A few days after Boom Burger and two Southampton Village businesses reported that someone used counterfeit $100 bills at their businesses, a 22-year-old Queens man was arrested for, according to Suffolk County Police, passing counterfeit currency at multiple businesses between the end of August and September 17.
The suspect, Nicolas Murillo-Munoz, was in Southampton Town Police custody before he was turned over to County Police on September 22. He was charged locally with three counts of criminal possession of a forged instrument in the first degree, a felony, plus three counts of petit larceny and three counts of criminal possession of stolen property, all misdemeanors.
County Police charged Munoz with 11 counts of criminal possession of a forged instrument in the first degree, a felony punishable by up to 15 years in prison. They say he passed fake $100 bills at 10 businesses, from as far west as Sayville to as far east as Buckley’s Flower Shop in East Hampton.
Southampton Town Police first got wind of the counterfeit bill crime wave on September 7, when police responded to a report of a counterfeit $100 bill being used at Deli Delight in East Quogue.
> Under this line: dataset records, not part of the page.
(** * beancount_import.source.dwight: loaders, key extraction, synthesis
      and reconciliation of a Dwight (Splitwise) CSV export.

    A shallow embedding of [src/beancount_import/source/dwight.py].
    Exceptions are explicit ([exn + A]), the file system is an explicit
    environment, Python dictionaries keyed by strings are [gmap]s, the
    set of missing accounts is a [gset]. *)

From Stdlib Require Import ZArith NArith Lia Ascii String Sorting.Sorted Permutation.
From stdpp Require Import base option list strings gmap.

Local Open Scope string_scope.
Local Open Scope list_scope.
Local Open Scope Z_scope.

(** ** Exceptions *)

(** The exceptions the module raises or lets through.  The three
    [RuntimeError]s are told apart by their arguments, as the source
    builds them. *)
Inductive exn : Type :=
| TypeError
| IndexError
| ValueError
| OSError
| OverflowError
  (* RuntimeError('Actual field names %r != expected field names %r') *)
| RuntimeError_field_names (actual : option (list string)) (expected : list string)
  (* RuntimeError('Invalid date: %r' % row['Date']) from e *)
| RuntimeError_invalid_date (raw : option string) (cause : exn)
  (* RuntimeError('CSV file has incorrect format', filename) from e *)
| RuntimeError_incorrect_format (filename : string) (cause : exn).

#[global] Instance exn_ret : MRet (sum exn) := fun _ x => inr x.
#[global] Instance exn_bind : MBind (sum exn) := fun _ _ f m =>
  match m with inl e => inl e | inr x => f x end.

Definition raise {A} (e : exn) : exn + A := inl e.
(** * gofpdi: a shallow embedding of the PDF reader, writer and importer

    The development follows the Go sources file by file:
    - [reader] : the tokenizer, value parser, cross-reference reader,
      object resolution and page queries of the package [reader];
    - [filterPaeth], [isNumeric], [abs] : the helpers of the package [reader];
    - [Writer] : the rewriter of writer.go ([GetPDFBoxDimensions],
      [ImportPage], [writeValue], [PutFormXobjects], [putImportedObjects]);
    - [Importer] : the importer of importer.go;
    - [HashWriter] : the older rewriter that owns the [useHash] switch.

    Go values are modelled as follows.  An [int] is a [Z] (64-bit, wrap-around
    written [wrap64] where an operation can overflow); a [byte] is an [ascii];
    a [string] is a [string]; a [[]byte] is a [list ascii]; a [float64] is a
    primitive binary64 [float]; a [map[int]T] is a [gmap Z T]; a
    [map[string]*PdfValue] is an association list with unique keys, whose
    order stands for one of the iteration orders Go may choose.  A function
    that returns [(T, error)] is a computation in the monad [M]: it ends in
    [Ok] (nil error), [Err] (non-nil error), [Panic] (a run-time panic such
    as a nil dereference or an index out of range) or [Diverge] (the
    recursion budget of the model is used up). *)

From Stdlib Require Import ZArith String Ascii List Lia Bool PrimFloat Uint63.
From stdpp Require Import base gmap strings list.
Import ListNotations.

Local Open Scope string_scope.
Local Open Scope Z_scope.
Local Open Scope list_scope.

(** ** Go base types *)

(** The range of Go's [int] on a 64-bit platform. *)
Definition maxInt : Z := 2 ^ 63 - 1.
Definition minInt : Z := - 2 ^ 63.

(** Two's complement wrap-around of 64-bit arithmetic. *)
Definition wrap64 (z : Z) : Z := (z + 2 ^ 63) mod 2 ^ 64 - 2 ^ 63.

Definition byte_val (c : ascii) : Z := Z.of_N (N_of_ascii c).
Definition byte_of (z : Z) : ascii := ascii_of_N (Z.to_N (z mod 256)).

Definition bytes_of_string (s : string) : list ascii := list_ascii_of_string s.
Definition string_of_bytes (l : list ascii) : string := string_of_list_ascii l.

Definition is_digit (c : ascii) : bool :=
  (48 <=? byte_val c) && (byte_val c <=? 57).
Lemma rendered_is_state_witness :
  (shown two_rows_and_draft = true ->
   displayed two_rows_and_draft
   = option_list (newTodo two_rows_and_draft) ++ todos two_rows_and_draft /\
   header two_rows_and_draft
   = match length (rows two_rows_and_draft) with O => AllDone | n => Left n end) /\
  (shown two_rows_and_draft = false -> displayed two_rows_and_draft = []).
Proof.
  apply rendered_is_state.
  exists true, 0,
    [Respond 0%nat (RList [Todo.make (Some "9"%string) "nine"%string None;
                           Todo.make (Some "10"%string) "ten"%string None]);
     ClickAdd].
  reflexivity.
Defined.

(** ** Which events reach the network *)

Lemma log_addTodo (l : loc) (a : App.t) : log (addTodo l a) = log a.
Proof.
  unfold addTodo. destruct (alive a); [|reflexivity].
  cbv zeta. rewrite log_render. simpl. now rewrite log_render.
Qed.

Lemma log_updateTodo (l : loc) (a : App.t) : log (updateTodo l a) = log a.
Proof. unfold updateTodo. destruct (alive a); [|reflexivity]. now rewrite log_render. Qed.

Lemma log_removeTodo (l : loc) (a : App.t) : log (removeTodo l a) = log a.
Proof. unfold removeTodo. destruct (alive a); [|reflexivity]. now rewrite log_render. Qed.

Lemma log_respond (n : nat) (r : Response) (a : App.t) : log (respond n r a) = log a.
Proof.
  unfold respond. destruct (pending a !! n) as [p|]; [|reflexivity].
  destruct p as [|u dc|u ds|u dd l]; destruct r; try reflexivity.
  - unfold loaded. simpl. destruct (isMounted a); [|reflexivity].
    destruct (alloc_all _ _) as [h ls]. now rewrite log_render.
  - unfold created. destruct dc; [|reflexivity].
    cbv beta iota zeta delta [alloc]. now rewrite log_addTodo.
  - unfold saved. destruct ds; [|reflexivity].
    cbv beta iota zeta delta [alloc]. now rewrite log_updateTodo.
  - unfold destroyed. destruct dd; [|reflexivity]. now rewrite log_removeTodo.
  - unfold destroyed. destruct dd; [|reflexivity]. now rewrite log_removeTodo.
  - unfold destroyed. destruct dd; [|reflexivity]. now rewrite log_removeTodo.
Qed.

(** X5. Only a commit, the passage of time and "Reset app" reach the
    network: a response, a click on "+", typing, checking a box and
    unmounting issue no request and call neither [loadDb] nor [resetDb]. *)
Theorem quiet_events (a : App.t) (e : Event) :
  issues e = false -> log (step a e) = log a.
Proof.
  destruct e; simpl; try discriminate; intros _.
  - destruct (alive a && negb (isLoading a)); [|reflexivity].
    unfold startDraft. simpl. now rewrite log_render.
  - now destruct (enabled u a).
  - now destruct (enabled u a).
  - apply log_respond.
  - now destruct (alive a).
  - reflexivity.
Qed.

Lemma quiet_events_witness :
  log (step saving_row (Respond 0%nat (RItem (Todo.make (Some "1"%string) "B"%string None))))
  = log saving_row.
Proof. apply quiet_events. reflexivity. Defined.

(** ** Without a server *)

Lemma server_render (a : App.t) : server (render a) = server a.
Proof. render_keeps. Qed.

Lemma server_respond (n : nat) (r : Response) (a : App.t) :
  server (respond n r a) = server a.
Proof.
  unfold respond. destruct (pending a !! n) as [p|]; [|reflexivity].
  destruct p as [|u dc|u ds|u dd l]; destruct r; try reflexivity;
    unfold loaded, created, saved, destroyed, addTodo, updateTodo, removeTodo;
    cbv beta iota zeta delta [alloc]; simpl;
    repeat match goal with
           | |- context [if ?b then _ else _] => destruct b
           | |- context [let '(_, _) := ?p in _] => destruct p
           end;
    rewrite ?server_render; simpl; rewrite ?server_render; reflexivity.
Qed.

Lemma fires_server_reloads (l : list Item.t) :
  forall a, server (fold_left (fun s i => fire i s) l a) = server a /\
            reloads (fold_left (fun s i => fire i s) l a) = reloads a.
Proof.
  induction l as [|i l IH]; intros a; simpl; [now split|].
  destruct (IH (fire i a)) as [Hs Hr]. rewrite Hs, Hr. split; [reflexivity|].
  unfold reloads, fire, destroyTodo, fetch. simpl.
  rewrite List.filter_app. simpl. apply app_nil_r.
Qed.

Lemma handleSubmit_server_reloads (u : nat) (a : App.t) :
  server (handleSubmit u a) = server a /\ reloads (handleSubmit u a) = reloads a.
Proof.
  unfold handleSubmit. destruct (find_item u a) as [i|]; [|now split].
  destruct (falsy _); [|destruct (negb _); [|now split]];
    (split; [reflexivity|]); unfold reloads, createTodo, saveTodo, fetch; simpl;
    rewrite List.filter_app; simpl; apply app_nil_r.
Qed.

Lemma no_server_step (a : App.t) (e : Event) :
  server a = false ->
  server (step a e) = false /\ reloads (step a e) = reloads a.
Proof.
  intros Hs. destruct e.
  - simpl. destruct (alive a && negb (isLoading a)); [|now split].
    unfold startDraft, reloads. simpl. now rewrite server_render, log_render.
  - simpl. destruct (alive a); [|now split]. unfold resetApp. rewrite Hs. now split.
  - simpl. destruct (enabled u a); now split.
  - simpl. destruct (handleSubmit_server_reloads u a) as [-> ->]. now split.
  - simpl. destruct (enabled u a); now split.
  - simpl. unfold elapse.
    destruct (fires_server_reloads
                (List.filter (due (now (set_now (now a + Z.max 0 ms) a)))
                             (instances (set_now (now a + Z.max 0 ms) a)))
                (set_now (now a + Z.max 0 ms) a)) as [-> ->].
    now split.
  - simpl. unfold reloads. now rewrite server_respond, log_respond.
  - simpl. destruct (alive a); now split.
  - now split.
Qed.

(** X6. When the imported [server] is falsy, whatever the user does and
    whatever arrives, the list is requested once, on mount, and the store is
    never reseeded: "Reset app" does nothing. *)
Theorem no_server_no_reload (t0 : Z) (es : list Event) :
  reloads (run (mount false t0) es) = [FetchList].
Proof.
  assert (H : forall a, server a = false ->
                        server (run a es) = false /\ reloads (run a es) = reloads a).
  { induction es as [|e es IH]; intros a Hs; simpl; [now split|].
    destruct (no_server_step a e Hs) as [Hs' Hr].
    destruct (IH _ Hs') as [Hs'' Hr']. split; [assumption|congruence]. }
  destruct (H (mount false t0) eq_refl) as [_ ->]. reflexivity.
Qed.

(** ** After the teardown *)

Lemma unchanged_refl (s : App.t) : unchanged s s.
Proof. unfold unchanged. repeat split; auto. Qed.

Lemma unchanged_trans (s1 s2 s3 : App.t) :
  unchanged s1 s2 -> unchanged s2 s3 -> unchanged s1 s3.
Proof.
  intros (Hl & Ht & Hn & Hr & Hg & Hlen & Hd) (Hl' & Ht' & Hn' & Hr' & Hg' & Hlen' & Hd').
  unfold unchanged. repeat split; try congruence; try lia.
  intros l Hlt. rewrite Hd' by lia. now apply Hd.
Qed.

Lemma unchanged_grow (s : App.t) (o : Todo.t) : unchanged s (set_store (store s ++ [o]) s).
Proof.
  unfold unchanged. simpl. repeat split; auto.
  - rewrite length_app. lia.
  - intros l Hl. now apply deref_app_l.
Qed.

Lemma torn_down_respond (n : nat) (r : Response) (a : App.t) :
  torn_down a -> torn_down (respond n r a) /\ unchanged a (respond n r a).
Proof.
  intros (Ha & Hm & Hr & Hd). unfold respond.
  destruct (pending a !! n) as [p|]; [|split; [now repeat split|exact (unchanged_refl a)]].
  assert (Hu : forall u b,
             update_item u (Item.setIsSaving b) (set_pending (delete n (pending a)) a)
             = set_pending (delete n (pending a)) a).
  { intros u b. unfold update_item, set_rows, set_draft, set_pending. simpl.
    now rewrite Hr, Hd. }
  destruct p as [|u dc|u ds|u dd l]; destruct r;
    try (split; [now repeat split|exact (unchanged_refl a)]).
  - unfold loaded. simpl. rewrite Hm. split; [now repeat split|exact (unchanged_refl a)].
  - unfold created. rewrite Hu. destruct dc.
    + cbv beta iota zeta delta [alloc]. unfold addTodo. simpl. rewrite Ha.
      split; [now repeat split|]. exact (unchanged_grow a json).
    + split; [now repeat split|exact (unchanged_refl a)].
  - unfold saved. rewrite Hu. destruct ds.
    + cbv beta iota zeta delta [alloc]. unfold updateTodo. simpl. rewrite Ha.
      split; [now repeat split|]. exact (unchanged_grow a json).
    + split; [now repeat split|exact (unchanged_refl a)].
  - unfold destroyed. rewrite Hu. unfold removeTodo. simpl. rewrite Ha.
    destruct dd; (split; [now repeat split|exact (unchanged_refl a)]).
  - unfold destroyed. rewrite Hu. unfold removeTodo. simpl. rewrite Ha.
    destruct dd; (split; [now repeat split|exact (unchanged_refl a)]).
  - unfold destroyed. rewrite Hu. unfold removeTodo. simpl. rewrite Ha.
    destruct dd; (split; [now repeat split|exact (unchanged_refl a)]).
Qed.

Lemma torn_down_step (a : App.t) (e : Event) :
  torn_down a -> torn_down (step a e) /\ unchanged a (step a e).
Proof.
  intros H. pose proof H as (Ha & Hm & Hr & Hd).
  assert (He : forall u, enabled u a = false).
  { intros u. unfold enabled, find_item, instances. now rewrite Hd, Hr. }
  assert (Hf : forall u, find_item u a = None).
  { intros u. unfold find_item, instances. now rewrite Hd, Hr. }
  destruct e; simpl; unfold handleSubmit; rewrite ?Ha, ?He, ?Hf; simpl;
    try (split; [exact H|apply unchanged_refl]).
  - unfold elapse, instances. simpl. rewrite Hd, Hr. simpl.
    split; [now repeat split|exact (unchanged_refl a)].
  - now apply torn_down_respond.
  - split; [exact H|]. unfold unchanged. simpl. now repeat split.
Qed.

(** X7. Once [TodoApp] is unmounted nothing happens any more: whatever
    events and responses follow, those of create, update and delete requests
    included, no row is rendered, no request is issued, and the state and
    the todo objects stay as they were. *)
Theorem unmounted_is_inert (a : App.t) (es : list Event) :
  unchanged (unmount a) (run (unmount a) es) /\
  rows (run (unmount a) es) = [] /\ draft (run (unmount a) es) = None.
Proof.
  assert (H : forall s, torn_down s -> torn_down (run s es) /\ unchanged s (run s es)).
  { induction es as [|e es IH]; intros s Hs; simpl.
    - split; [exact Hs|apply unchanged_refl].
    - destruct (torn_down_step s e Hs) as [Ht Hu].
      destruct (IH _ Ht) as [Ht' Hu']. split; [exact Ht'|].
      now apply unchanged_trans with (step s e). }
  assert (Ht : torn_down (unmount a)) by now repeat split.
  destruct (H (unmount a) Ht) as [(_ & _ & Hr & Hd) Hu].
  split; [exact Hu|now split].
Qed.

(** ** Objects keep their id *)

Lemma extends_refl (h : heap) : extends h h.
Proof. split; [lia|auto]. Qed.

Lemma extends_trans (h1 h2 h3 : heap) : extends h1 h2 -> extends h2 h3 -> extends h1 h3.
Proof.
  intros [Hl Hi] [Hl' Hi']. split; [lia|].
  intros l Hlt. rewrite Hi' by lia. now apply Hi.
Qed.

Lemma extends_app (h h' : heap) : extends h (h ++ h').
Proof.
  split; [rewrite length_app; lia|].
  intros l Hl. unfold id_of. now rewrite deref_app.
Qed.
Hildreth’s Home Goods and Topiare Flower Shop in Southampton Village took to social media on September 19 to report they, too, had received counterfeit bills that had passed the marker test. Topiare reported on its Instagram page that the shop had gotten its first counterfeit bill in 33 years in business. “More importantly, so have quite a few other shops in Jobs Lane! Please, if you are shopping, tell the store owners that there are counterfeit $100s being spent! They typically try and buy something inexpensive to get good change back,” the post states.
Hildreth’s posted a photo of a counterfeit $100 bill the same day. “Note how the serial numbers have no spaces,” the post states.
The bills kept popping up.
Bottle Hampton on County Road 39 reported that a customer had passed a $100 bill and been given $77.20 in change for a purchase on September 22.
Also on September 22, Densieski Farm Stand on Lewis Road in East Quogue reported that a Hispanic man with dark hair had bought several produce items and paid for them with a counterfeit $100 bill.
The counterfeit bill passer struck again that same day at Buckley’s Flower Shop on Montauk Highway in East Hampton, where a customer purchased a bag of potting soil for $15.19 and paid for it with a fake $100 bill.
The manager of the store thought the bill “felt strange,” she told police. She went outside and wrote down the license plate number of the Honda the man drove off in. The manager took the bill to the bank, where it was confirmed that it was counterfeit.
The manager contacted police and gave a detailed description of the man, including that she noticed he had a tattoo on his left forearm, along with the license plate number and a description of the Honda.
At the time of his arrest, Munoz was driving a 2002 blue Honda CRV with a switched license plate, according to County Police.
“This was an extensive investigation by all agencies working together to halt this crime spree that was occurring throughout Suffolk County,” said Southampton Town Police in a press release this week.
Murillo-Munoz is being held at the Suffolk County Jail in Riverside awaiting arraignment in Southampton Town Justice Court.